[Opening MATERIALS PROVIDED section]

(** Whether every pattern of a list is a valid expression can be
    computed. *)
Lemma valid_patterns (fl : Re.flags) (patterns : list string) (content : string) :
  forallb (fun q => match re_search fl q content with
                    | Ok _ => true
                    | Raise _ => false
                    end) patterns = true ->
  Forall (fun q => exists b, re_search fl q content = Ok b) patterns.
Proof.
  induction patterns as [|q patterns IH]; cbn [forallb]; [constructor|].
  intros Hall. apply andb_true_iff in Hall as [Hq Hrest].
  constructor; [|exact (IH Hrest)].
  destruct (re_search fl q content) as [b|e]; [exists b; reflexivity|discriminate].
Qed.


Lemma check_categories_Some (granular : list (string * CategoryConfig))
  (content : string) (info : PromptInfo) :
  check_categories granular content = Ok (Some info) ->
  exists (before : list (string * CategoryConfig)) cc after,
    granular = (before ++ (p_category info, cc) :: after)%list /\
    Forall (passed_over content) before /\
    default false (cc_enabled cc) = true /\
    first_match IM_flags (default [] (cc_patterns cc)) content
      = Ok (Some (p_pattern_matched info)) /\
    p_response info = default "1" (cc_response cc) /\
    p_description info = default "" (cc_description cc).
Proof.
  induction granular as [|[k c] granular IH]; cbn [check_categories]; [discriminate|].
  destruct (default false (cc_enabled c)) eqn:Hen; cbn [negb].
  - destruct (first_match IM_flags (default [] (cc_patterns c)) content)
      as [[p|]|e] eqn:Hfm; [| |discriminate].
    + intros [= <-]. exists [], c, granular. cbn. repeat split; auto.
    + intros Hrest. destruct (IH Hrest) as (before & cc & after & -> & Hb & Hrest').
      exists ((k, c) :: before), cc, after. repeat split; try apply Hrest'.
      constructor; [right; exact Hfm|exact Hb].
  - intros Hrest. destruct (IH Hrest) as (before & cc & after & -> & Hb & Hrest').
    exists ((k, c) :: before), cc, after. repeat split; try apply Hrest'.
    constructor; [left; exact Hen|exact Hb].
Qed.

[Closing MATERIALS PROVIDED section]

EXERCISE OBJECTIVE: The answer should be an exact copy of the data.

ANSWER SPACE:
(** Whether every pattern of a list is a valid expression can be
    computed. *)
Lemma valid_patterns (fl : Re.flags) (patterns : list string) (content : string) :
  forallb (fun q => match re_search fl q content with
                    | Ok _ => true
                    | Raise _ => false
                    end) patterns = true ->
  Forall (fun q => exists b, re_search fl q content = Ok b) patterns.
Proof.
  induction patterns as [|q patterns IH]; cbn [forallb]; [constructor|].
  intros Hall. apply andb_true_iff in Hall as [Hq Hrest].
  constructor; [|exact (IH Hrest)].
  destruct (re_search fl q content) as [b|e]; [exists b; reflexivity|discriminate].
Qed.


Lemma check_categories_Some (granular : list (string * CategoryConfig))
  (content : string) (info : PromptInfo) :
  check_categories granular content = Ok (Some info) ->
  exists (before : list (string * CategoryConfig)) cc after,
    granular = (before ++ (p_category info, cc) :: after)%list /\
    Forall (passed_over content) before /\
    default false (cc_enabled cc) = true /\
    first_match IM_flags (default [] (cc_patterns cc)) content
      = Ok (Some (p_pattern_matched info)) /\
    p_response info = default "1" (cc_response cc) /\
    p_description info = default "" (cc_description cc).
Proof.
  induction granular as [|[k c] granular IH]; cbn [check_categories]; [discriminate|].
  destruct (default false (cc_enabled c)) eqn:Hen; cbn [negb].
  - destruct (first_match IM_flags (default [] (cc_patterns c)) content)
      as [[p|]|e] eqn:Hfm; [| |discriminate].
    + intros [= <-]. exists [], c, granular. cbn. repeat split; auto.
    + intros Hrest. destruct (IH Hrest) as (before & cc & after & -> & Hb & Hrest').
      exists ((k, c) :: before), cc, after. repeat split; try apply Hrest'.
      constructor; [right; exact Hfm|exact Hb].
  - intros Hrest. destruct (IH Hrest) as (before & cc & after & -> & Hb & Hrest').
    exists ((k, c) :: before), cc, after. repeat split; try apply Hrest'.
    constructor; [left; exact Hen|exact Hb].
Qed.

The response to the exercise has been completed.